Section book_persistence.
Context (to_json : list PositionRecord -> option string).
Context (from_json : string -> option (list PositionRecord)).
(** [HashMap::values], in an unspecified order. *)
Context (values : PositionBook -> list PositionRecord).

Definition book_snapshot (path : string) (o : WriteOutcome) (file : option string) (b : PositionBook)
    : option string * result unit StoreError :=
  match to_json (values b) with
  | None => (file, Err StoreSerde)
  | Some json =>
      let '(file, written) := fs_write o json file in
      (file, if written then Ok tt else Err (StoreIo path))
  end.

Definition book_restore (path : string) (file : option string) : result PositionBook StoreError :=
  match file with
  | None => Err (StoreIo path)
  | Some json =>
      match from_json json with
      | None => Err StoreSerde
      | Some records => Ok (foldl (fun b r => upsert r b) PositionBook_new records)
      end
  end.

(** Entries are filed under their own id. *)
Definition book_wf (b : PositionBook) : Prop := map_Forall (fun k r => pr_position_id r = k) b.

Lemma book_wf_upsert r b : book_wf b -> book_wf (upsert r b).
Proof. intros Hb. by apply map_Forall_insert_2. Qed.

Lemma upsert_all_lookup rs b k r :
  book_wf b -> NoDup (pr_position_id <$> rs) ->
  (forall x, x ∈ rs -> b !! pr_position_id x = None) ->
  foldl (fun b r => upsert r b) b rs !! k = Some r <->
  (r ∈ rs /\ pr_position_id r = k) \/ b !! k = Some r.
Proof.
  revert b. induction rs as [|x rs IH]; intros b Hb Hnd Hfresh; cbn [foldl].
  - split; [by right|]. intros [[Hin _]|?]; [set_solver|done].
  - cbn in Hnd. inversion_clear Hnd as [|? ? Hx Hnd']. rewrite IH; [|by apply book_wf_upsert|done|].
    + unfold upsert. split.
      * intros [[Hin Hk]|Hl]; [left; split; [set_solver|done]|].
        apply lookup_insert_Some in Hl as [[<- <-]|[_ Hl]]; [left; split; [set_solver|done]|by right].
      * intros [[[->|Hin]%elem_of_cons Hk]|Hl].
        -- right. rewrite <- Hk. apply lookup_insert_eq.
        -- left. by split.
        -- right. rewrite lookup_insert_ne; [done|]. intros <-.
           rewrite (Hfresh x) in Hl by set_solver. done.
    + intros y Hy. unfold upsert. rewrite lookup_insert_ne; [apply Hfresh; set_solver|].
      intros Heq. apply Hx. rewrite Heq. apply list_elem_of_fmap_2. done.
Qed.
========================
§ **ABOUT THIS TASK**
Give the records above again in full, keeping every character unchanged.

§ **TASK ANSWER**
Section book_persistence.
Context (to_json : list PositionRecord -> option string).
Context (from_json : string -> option (list PositionRecord)).
(** [HashMap::values], in an unspecified order. *)
Context (values : PositionBook -> list PositionRecord).

Definition book_snapshot (path : string) (o : WriteOutcome) (file : option string) (b : PositionBook)
    : option string * result unit StoreError :=
  match to_json (values b) with
  | None => (file, Err StoreSerde)
  | Some json =>
      let '(file, written) := fs_write o json file in
      (file, if written then Ok tt else Err (StoreIo path))
  end.

Definition book_restore (path : string) (file : option string) : result PositionBook StoreError :=
  match file with
  | None => Err (StoreIo path)
  | Some json =>
      match from_json json with
      | None => Err StoreSerde
      | Some records => Ok (foldl (fun b r => upsert r b) PositionBook_new records)
      end
  end.

(** Entries are filed under their own id. *)
Definition book_wf (b : PositionBook) : Prop := map_Forall (fun k r => pr_position_id r = k) b.

Lemma book_wf_upsert r b : book_wf b -> book_wf (upsert r b).
Proof. intros Hb. by apply map_Forall_insert_2. Qed.

Lemma upsert_all_lookup rs b k r :
  book_wf b -> NoDup (pr_position_id <$> rs) ->
  (forall x, x ∈ rs -> b !! pr_position_id x = None) ->
  foldl (fun b r => upsert r b) b rs !! k = Some r <->
  (r ∈ rs /\ pr_position_id r = k) \/ b !! k = Some r.
Proof.
  revert b. induction rs as [|x rs IH]; intros b Hb Hnd Hfresh; cbn [foldl].
  - split; [by right|]. intros [[Hin _]|?]; [set_solver|done].
  - cbn in Hnd. inversion_clear Hnd as [|? ? Hx Hnd']. rewrite IH; [|by apply book_wf_upsert|done|].
    + unfold upsert. split.
      * intros [[Hin Hk]|Hl]; [left; split; [set_solver|done]|].
        apply lookup_insert_Some in Hl as [[<- <-]|[_ Hl]]; [left; split; [set_solver|done]|by right].
      * intros [[[->|Hin]%elem_of_cons Hk]|Hl].
        -- right. rewrite <- Hk. apply lookup_insert_eq.
        -- left. by split.
        -- right. rewrite lookup_insert_ne; [done|]. intros <-.
           rewrite (Hfresh x) in Hl by set_solver. done.
    + intros y Hy. unfold upsert. rewrite lookup_insert_ne; [apply Hfresh; set_solver|].
      intros Heq. apply Hx. rewrite Heq. apply list_elem_of_fmap_2. done.
Qed.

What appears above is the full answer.